Argentina llegó al ballotage con dos escenarios surreales: por un lado, el Ministro de Economía Sergio Massa con más de 140% inflación en el último año y más de 40% de pobres podía; por el otro, aparecía con posibilidades de victoria un tipo propio de un centro psiquiátrico (Javier Milei), entre sus propuestas figuraban la venta de órganos y niños.
Bajo un escenario de hartazgo, tras cuatro años de un mal gobierno de Mauricio Macri y otro de Alberto Fernández quien no supo resolver ninguna de las deudas del gobierno anterior. Javier Milei fue electo presidente de forma contundente con más de 10% de diferencia sobre su rival. Cabría preguntarse sobre alguna racionalidad del pueblo a la hora de elegir o si simplemente la gente vota con rencor y el dolor de ver el bolsillo “vacío” (se entrecomilla porque actualmente los niveles de consumo son más altos que en 2019 durante la administración macrista).
No importó que el flamante presidente electo considere que él y su perro se conocieron en el Coliseo Romano hace 2000 años o que su candidata a vicepresidente sea una apologista de la dictadura (ojalá solamente fuera negacionista), tampoco pareció importar mucho su propuesta sobre la libre portación de armas, ni que crea que el Papa sea el “representante del maligno en la Tierra”, ni que considere que la salud y la educación deban ser privadas, ni que cada vecino deba construir su propio drenaje, ni que las calles perfectamente podrían ser privadas, ni que haya insultado a un dirigente de centro derecha diciéndole “zurdo de mierda, sos una cucaracha que hay que aplastar”, ni que practicase boxeo con la figura de Raúl Alfonsín (el padre de la democracia argentina). Y así podríamos continuar la lista por dos cuartillas más, pero no es nuestra intención alargar esta serie.
Consideramos que una democracia se construye con el consenso de los cimientos que hicieron posible la misma. Pese a sus desastrosos resultados económicos, hay algunos acuerdos de cada fuerza política que habría que mantener para evitar poner en riesgo a la democracia. La ruptura de estos consensos no se dio de un momento a otro, poco a poco la fuerza más dura del PRO (partido de Mauricio Macri) fue socavando ese consenso al tratar al kirchnerismo como una fuerza a destruir; de esta manera, ya no se trató de hablar de un disenso con el rival, sino de que el enemigo era algo a abolir. ¿O cómo podríamos explicar la inexistente condena de un sector del PRO ante el intento de magnicidio a Cristina Fernández de Kirchner? La gota que derramó el vaso en torno a este consenso hay que encontrarlo en el éxito de la fórmula Milei-Villarruel.

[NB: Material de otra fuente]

(* ===== verification/PooledSubmit.v ===== *)
(** * Submissions over pools

    Models [PoolSubmitSender] and [PooledSubmitOperation] of caravan/alpaka/queue/queue_pool.hpp and
    [ManagedSubmitSender] of queue/managed.hpp: senders whose stages have logical lanes, which a pool
    binds to queues when the sender is connected.  The code is generic over the pool; [NativePool] is
    its interface, with the lease pool and the shared pool of [QueuePools] as instances.  The refinement goes to
    [Submission]: a bound sender is the native lowering of the same expression over queues. *)
From Stdlib Require Import ZArith Lia.
From stdpp Require Import base list numbers relations strings.
From S2P Require Import Prelude Transition Outcome TaskGraph Submission QueuePools.

(** ** Senders with lanes *)

(** [ManagedSubmitSender], whose stages are known by their index. *)
Record ManagedSubmitSender : Type := mkManaged {
  m_lanes : list nat;
  m_laneCount : nat;
  lane_dependencies : SubmissionDependencies
}.

Definition managed_submit : ManagedSubmitSender := mkManaged [0] 1 (linear 1).

Definition managed_compose (ordered : bool) (left right : ManagedSubmitSender) : ManagedSubmitSender :=
  let lanes := m_lanes left ++ (if ordered then m_lanes right else map (fun lane => m_laneCount left + lane) (m_lanes right)) in
  let laneCount := if ordered then Nat.max (m_laneCount left) (m_laneCount right) else m_laneCount left + m_laneCount right in
  mkManaged lanes laneCount (composeDependencies ordered (lane_dependencies left) (lane_dependencies right)).

(** [PoolSubmitSender]: the pool and the rest. *)
Record PoolSubmitSender : Type := mkPooled { m_pool : nat; pooled : ManagedSubmitSender }.

Definition pool_submit (pool : nat) : PoolSubmitSender := mkPooled pool managed_submit.

Definition pool_compose (ordered : bool) (left right : PoolSubmitSender) : outcome PoolSubmitSender :=
  if negb (m_pool left =? m_pool right)%nat then
    Throw invalid_argument "Native alpaka composition requires one queue pool; use caravan::letValue for sequencing or caravan::genericWhenAll for joining independent branches"
  else Ret (mkPooled (m_pool left) (managed_compose ordered (pooled left) (pooled right))).

(** [PoolSubmissionDomain::transform]. *)
Definition pool_sequence (left right : PoolSubmitSender) : outcome PoolSubmitSender := pool_compose true left right.
Fixpoint pool_whenAll (first : PoolSubmitSender) (rest : list PoolSubmitSender) : outcome PoolSubmitSender :=
  match rest with
  | [] => Ret first
  | next :: rest => s ← pool_compose false first next; pool_whenAll s rest
  end.
Definition pool_graph (topology : nat -> nat -> bool) (first : PoolSubmitSender) (rest : list PoolSubmitSender) : outcome PoolSubmitSender :=
  flattened ← pool_whenAll first rest;
  let p := pooled flattened in
  mret (mkPooled (m_pool flattened) (mkManaged (m_lanes p) (m_laneCount p)
    (addGraphDependencies topology (map (fun s => length (m_lanes (pooled s))) (first :: rest)) (lane_dependencies p)))).

(** ** Pools *)

(** What the operation asks of a pool: a binding with [laneCount] lanes, and the queue of a lane. *)
Class NativePool (P B : Type) : Type := {
  pool_acquire : nat -> P -> B * P;
  binding_lane : B -> nat -> nat
}.

#[global] Instance QueuePool_native : NativePool QueuePool (list nat) := {
  pool_acquire := acquire;
  binding_lane lease lane := lease !!! lane
}.

#[global] Instance SharedQueuePool_native : NativePool SharedQueuePool (SharedQueuePool * nat) := {
  pool_acquire laneCount p := let '(base, p') := shared_acquire laneCount p in ((p', base), p');
  binding_lane b lane := binding_queue b.1 b.2 lane
}.

Section operation.
Context {P B : Type} `{NativePool P B}.

Definition bindQueues (binding : B) (lanes : list nat) : list nat := map (binding_lane binding) lanes.

(** The constructor of [PooledSubmitOperation]: the binding, and the operation over its queues. *)
Definition PooledSubmitOperation (s : PoolSubmitSender) (p : P) : B * SubmitSender nat * P :=
  let '(binding, p') := pool_acquire (m_laneCount (pooled s)) p in
  (binding, mkSubmit (bindQueues binding (m_lanes (pooled s))) (lane_dependencies (pooled s)), p').
End operation.

(** ** Expressions over pools *)

Fixpoint pool_lower (e : expression nat) : outcome PoolSubmitSender :=
  match e with
  | Submit pool => Ret (pool_submit pool)
  | Sequence l r => left ← pool_lower l; right ← pool_lower r; pool_sequence left right
  | WhenAll l r => left ← pool_lower l; right ← pool_lower r; pool_whenAll left [right]
  end.

(** The pools an expression names. *)
Fixpoint pools (e : expression nat) : list nat :=
  match e with Submit p => [p] | Sequence l r | WhenAll l r => pools l ++ pools r end.

(** The queues of its stages replaced. *)
Fixpoint over (e : expression nat) (queues : list nat) : expression nat :=
  match e with
  | Submit _ => Submit (queues !!! 0)
  | Sequence l r => Sequence (over l (take (stages l) queues)) (over r (drop (stages l) queues))
  | WhenAll l r => WhenAll (over l (take (stages l) queues)) (over r (drop (stages l) queues))
  end.

(** Stages [i] and [j] are on different branches of a [whenAll]. *)
Fixpoint parallel (e : expression nat) (i j : nat) : Prop :=
  match e with
  | Submit _ => False
  | Sequence l r =>
      (i < stages l /\ j < stages l /\ parallel l i j) \/
      (stages l <= i /\ stages l <= j /\ parallel r (i - stages l) (j - stages l))
  | WhenAll l r =>
      (i < stages l /\ j < stages l /\ parallel l i j) \/
      (stages l <= i /\ stages l <= j /\ parallel r (i - stages l) (j - stages l)) \/
      (i < stages l /\ stages l <= j < stages l + stages r) \/ (j < stages l /\ stages l <= i < stages l + stages r)
  end.

(** ** Lowering *)

(** What the sender of an expression is, if its pools agree. *)
Fixpoint managed_lower (e : expression nat) : ManagedSubmitSender :=
  match e with
  | Submit _ => managed_submit
  | Sequence l r => managed_compose true (managed_lower l) (managed_lower r)
  | WhenAll l r => managed_compose false (managed_lower l) (managed_lower r)
  end.

Lemma pools_nonempty e : exists p ps, pools e = p :: ps.
Proof.
  induction e as [q|l (p & ps & Hl) r _|l (p & ps & Hl) r _]; simpl; [by exists q, []|rewrite Hl; by exists p, (ps ++ pools r)..].
Qed.

Lemma pool_lower_spec e :
  (forall p, Forall (eq p) (pools e) -> pool_lower e = Ret (mkPooled p (managed_lower e))) /\
  ((forall p, ~ Forall (eq p) (pools e)) -> exists what, pool_lower e = Throw invalid_argument what).
Proof.
  assert (Hbin : forall b l r,
    (forall p, Forall (eq p) (pools l) -> pool_lower l = Ret (mkPooled p (managed_lower l))) /\
    ((forall p, ~ Forall (eq p) (pools l)) -> exists what, pool_lower l = Throw invalid_argument what) ->
    (forall p, Forall (eq p) (pools r) -> pool_lower r = Ret (mkPooled p (managed_lower r))) /\
    ((forall p, ~ Forall (eq p) (pools r)) -> exists what, pool_lower r = Throw invalid_argument what) ->
    (forall p, Forall (eq p) (pools l ++ pools r) ->
      (left ← pool_lower l; right ← pool_lower r; pool_compose b left right) = Ret (mkPooled p (managed_compose b (managed_lower l) (managed_lower r)))) /\
    ((forall p, ~ Forall (eq p) (pools l ++ pools r)) ->
      exists what, (left ← pool_lower l; right ← pool_lower r; pool_compose b left right) = Throw invalid_argument what)).
  { intros b l r [Hl Hl'] [Hr Hr']. split.
    - intros p [H1 H2]%Forall_app. rewrite (Hl p H1), (Hr p H2). simpl. unfold pool_compose. simpl. by rewrite Nat.eqb_refl.
    - intros Hno. destruct (pools_nonempty l) as (p & ps & Hp), (pools_nonempty r) as (q & qs & Hq).
      destruct (decide (Forall (eq p) (pools l))) as [H1|H1].
      + rewrite (Hl p H1). simpl. destruct (decide (Forall (eq q) (pools r))) as [H2|H2].
        * rewrite (Hr q H2). simpl. unfold pool_compose. simpl. destruct (Nat.eqb_spec p q) as [->|Hne]; [|by eexists].
          destruct (Hno q). by apply Forall_app.
        * destruct Hr' as [what ->]; [|by eexists]. intros p' Hp'. apply H2. rewrite Hq in Hp'.
          pose proof (proj1 (list.Forall_cons _ _ _) Hp') as [-> _]. by rewrite Hq.
      + destruct Hl' as [what ->]; [|by eexists]. intros p' Hp'. apply H1. rewrite Hp in Hp'.
        pose proof (proj1 (list.Forall_cons _ _ _) Hp') as [-> _]. by rewrite Hp. }
  induction e as [q|l IHl r IHr|l IHl r IHr]; cbn [pool_lower pools managed_lower].
  - split; [intros p Hp; apply list.Forall_cons in Hp as [-> _]; done|]. intros Hno. destruct (Hno q). by repeat constructor.
  - by apply (Hbin true).
  - destruct (Hbin false l r IHl IHr) as [H1 H2].
    replace (left ← pool_lower l; right ← pool_lower r; pool_whenAll left [right])
      with (left ← pool_lower l; right ← pool_lower r; pool_compose false left right); [done|].
    destruct (pool_lower l) as [left| | |]; [|done..]. destruct (pool_lower r) as [right| | |]; [|done..].
    cbn. by destruct (pool_compose _ _ _).
Qed.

Por un lado, Milei nunca fue capaz de decir que cree en la democracia como sistema de resolución de conflictos y Villarruel se presentó sin tapujos como una apologista de la dictadura de Videla.
En Argentina, todo puede cambiar de un momento a otro. Sin embargo, en este momento, el discurso de Milei fue un anuncio de la destrucción de todo lo que él llama el “modelo de la casta”. Mencionó que “no hay lugar para gradualismo”, así podemos inferir que los subsidios al transporte serán anulados, pronto se avanzará con la dolarización (la cual requiere una hiperinflación previa para tener el dólar lo más alto posible), la salud y la educación pasarán a ser privadas y las provincias dejarán de recibir el presupuesto federal. No obstante, comenta que no se hará responsable de los siguientes 21 días de transición entre los gobiernos. Así, claramente quiere que el gobierno de Alberto Fernández asuma el costo político de una devaluación brusca. Sergio Massa no parece dispuesto a pagar ese precio, y al parecer habría presentado su renuncia al Ministerio de Economía. Todo indica que la novela argentina no encontró fin este 19 de noviembre, sino que únicamente vivió un capítulo más que la pone a girar en torno al precipicio (ya no únicamente económico, sino también democrático). En un futuro, cuando la gente se pregunte cómo se destruyen las democracias, quizás se tengan que detener en la Argentina de 2021-2023, y preguntarse si nuestras sociedades se encuentran en un proceso de individualización tan extremo que la destrucción de la democracia sería un precio menor a pagar si se “arregla” la economía. Más de la mitad de los argentinos decidieron esta última opción.